Monitor the queue collection to find new entries
- Python script to scrape the queue collection in the lab database and look for new job entries
- When a new job is found, initiate the transfer of the data to the remote compute node using rsync
- After the data is transferred, transfer the job batch script to the compute node
- When a new job batch script is detected on the compute node, automatically add to SLURM queue
Monitor the status of in progress transfers
- Python script to query the queue collection and find jobs with status = transfer in progress
- Quantify transfer progress by capturing rsync --progress output and adding this information to the database
Monitor the status of in progress jobs
- Capture SLURM PID upon being added to job queue
- Monitor remote results directory for analysis output file
- When final output is detected, initiate transfer of output file(s) back to local lab server

All of these tools live in a single git repository. In order to get started using the system, users just need to clone the repo and run a short python install script which sets up the user’s cron tab, requests the user’s credentials, and mounts the remote data directory (using sshfs) in order to achieve automation. In addition to these automation tools, this repository also contains a folder with the lab analysis source code to be executed on the remote HPC system. This ensures that all users analyze their data using the same procedure which increases the standardization and reproducibility of data pipelines in our lab.

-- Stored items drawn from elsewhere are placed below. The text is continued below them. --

(** * The block importer of thanos-kit: bucketing, coordinator, import pipeline

    A shallow embedding of
      - importer/blocks/multi.go   (errAppender, rangeForTimestamp, MultiWriter),
      - importer/blocks/writer.go  (Writer, TSDBWriter),
      - importer/import.go         (Import),
    together with the properties of the design document that concern them. *)

From stdpp Require Import base numbers option list strings gmap fin_maps.
From Stdlib Require Import ZArith Lia.

Set Default Proof Using "Type".
Set Warnings "-register-all".

(** ** Machine integers *)

(** Go's [int64]: a mathematical integer reduced to the interval
    [-2^63, 2^63) after every arithmetic operation. *)
Module Int64.

Definition min_int : Z := (- 2 ^ 63)%Z.
Definition max_int : Z := (2 ^ 63 - 1)%Z.

Definition in_range (z : Z) : Prop := (min_int ≤ z ≤ max_int)%Z.

(** Two's complement wrap-around. *)
Definition wrap (z : Z) : Z := ((z + 2 ^ 63) `mod` 2 ^ 64 - 2 ^ 63)%Z.

Definition add (a b : Z) : Z := wrap (a + b).
Definition sub (a b : Z) : Z := wrap (a - b).
Definition mul (a b : Z) : Z := wrap (a * b).

(** Integer division truncates toward zero; a zero divisor is a run-time
    panic, reported here as [None]. *)
Definition quo (a b : Z) : option Z :=
  if decide (b = 0%Z) then None else Some (wrap (a `quot` b)).

End Int64.

(** ** Time ranges (index.Range) *)

Record Range := mkRange { Start : Z; End : Z }.

Global Instance Range_eq_dec : EqDecision Range.
Proof. solve_decision. Defined.

Global Instance Range_countable : Countable Range.
Proof.
  refine (inj_countable' (λ r, (Start r, End r)) (λ p, mkRange p.1 p.2) _).
  by intros [].
Defined.

(** [rangeForTimestamp] of multi.go: the exclusive upper end of the bucket
    of width [width] that the code assigns to [t]. *)
Definition rangeForTimestamp (t width : Z) : option Z :=
  q ← Int64.quo t width;
  Some (Int64.add (Int64.mul q width) width).

(** The map key built in the first two lines of [MultiWriter.getOrCreate]. *)
Definition rangeKey (sizeMillis t : Z) : option Range :=
  maxt ← rangeForTimestamp t sizeMillis;
  Some {| Start := Int64.sub maxt sizeMillis; End := maxt |}.

(** The property of the design document: a half-open interval of the given
    width that contains the timestamp. *)
Definition bucket_of (w t : Z) (r : Range) : Prop :=
  (Start r ≤ t < End r)%Z ∧ (End r - Start r = w)%Z.


(** ** Values carried through the pipeline *)

(** labels.Labels is a slice of (Name, Value) pairs. *)
Definition Labels : Type := list (string * string).

(** storage.SeriesRef is a uint64. *)
Definition SeriesRef : Type := N.

(** A float64 sample value is only carried, never computed with: it is kept
    as its 64-bit pattern. *)
Definition float64 : Type := N.

(** ulid.ULID is a 16-byte array, kept as the number it encodes. *)
Definition ULID : Type := N.

(** exemplar.Exemplar. *)
Record Exemplar := mkExemplar {
  ex_Labels : Labels;
  ex_Value : float64;
  ex_Ts : Z;
  ex_HasTs : bool
}.

(** labels.Labels.Map: later pairs overwrite earlier ones. *)
Definition Labels_Map (ls : Labels) : gmap string string :=
  fold_left (λ m l, <[l.1 := l.2]> m) ls ∅.

(** ** Errors *)

(** Error values as the three files build and inspect them: [io.EOF],
    [errors.New], [errors.Errorf] (format and argument kept apart),
    [errors.Wrap], and the non-empty aggregate that [tsdb_errors] returns
    from [Err].  Failures of the collaborators are arbitrary values of
    this type. *)
Inductive error : Type :=
| io_EOF
| errors_New (msg : string)
| errors_Errorf (format : string) (arg : Labels)
| errors_Wrap (err : error) (msg : string)
| nonNilMultiError (e : error) (es : list error).

(** tsdb_errors.multiError is a slice of errors. *)
Definition multiError : Type := list error.

Definition NewMulti : multiError := [].

(** [Add] skips nil, splices the members of an aggregate, appends anything
    else. *)
Definition multiError_Add (es : multiError) (err : option error) : multiError :=
  match err with
  | None => es
  | Some (nonNilMultiError e es') => es ++ e :: es'
  | Some e => es ++ [e]
  end.

(** [Err] is nil for the empty slice and the aggregate otherwise. *)
Definition multiError_Err (es : multiError) : option error :=
  match es with
  | [] => None
  | e :: es' => Some (nonNilMultiError e es')
  end.

(** The errors an aggregate stands for. *)
Definition error_members (e : option error) : list error :=
  multiError_Add NewMulti e.

(** ** Objects of the blocks package *)

(** Heads live behind pointers that a builder and its append handle share. *)
Definition loc : Type := nat.

(** TSDBWriter; the logger is a diagnostic sink and is left out. A nil
    [head] is [None]. *)
Record TSDBWriter := mkTSDBWriter {
  tw_dir : string;
  tw_labels : Labels;
  tw_head : option loc;
  tw_tmpDir : string
}.

Global Instance TSDBWriter_eq_dec : EqDecision TSDBWriter.
Proof. solve_decision. Defined.

(** The two implementations of storage.Appender that the coordinator
    stores or hands out: the error placeholder of multi.go and the handle
    that [tsdb.Head.Appender] returns. *)
Inductive Appender : Type :=
| errAppender (err : error)
| headAppender (h : loc).

(** MultiWriter; the logger is left out. *)
Record MultiWriter := mkMultiWriter {
  blocks : gmap Range TSDBWriter;
  activeAppenders : gmap Range Appender;
  mw_dir : string;
  sizeMillis : Z;
  mw_labels : Labels
}.

Definition NewMultiWriter (dir : string) (sizeMillis : Z) (lbls : Labels) : MultiWriter :=
  {| mw_dir := dir; sizeMillis := sizeMillis; mw_labels := lbls;
     blocks := ∅; activeAppenders := ∅ |}.

(** Calls the coordinator makes on its collaborators, each with what it
    returned, in program order. *)
Inductive Event : Type :=
| EvNewTSDBWriter (res : TSDBWriter * option error)
| EvAppend (a : Appender) (ref : SeriesRef) (l : Labels) (t : Z) (v : float64)
    (res : SeriesRef * option error)
| EvAppendExemplar (a : Appender) (ref : SeriesRef) (l : Labels) (e : Exemplar)
    (res : SeriesRef * option error)
| EvCommit (a : Appender) (res : option error)
| EvRollback (a : Appender) (res : option error)
| EvFlush (b : TSDBWriter) (res : list ULID * option error)
| EvClose (b : TSDBWriter) (res : option error).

Max Planck High Performance Computing System

All Max Planck Institute researchers have access to state-of-the-art HPC systems. These are managed by the MPCDF. Further details can be found by visiting their website. For the project described here, we have primarily made use of the raven compute cluster, however, my system was built to be able to utilize additional clusters and I am in the process of incporating the new viper cluster, as well.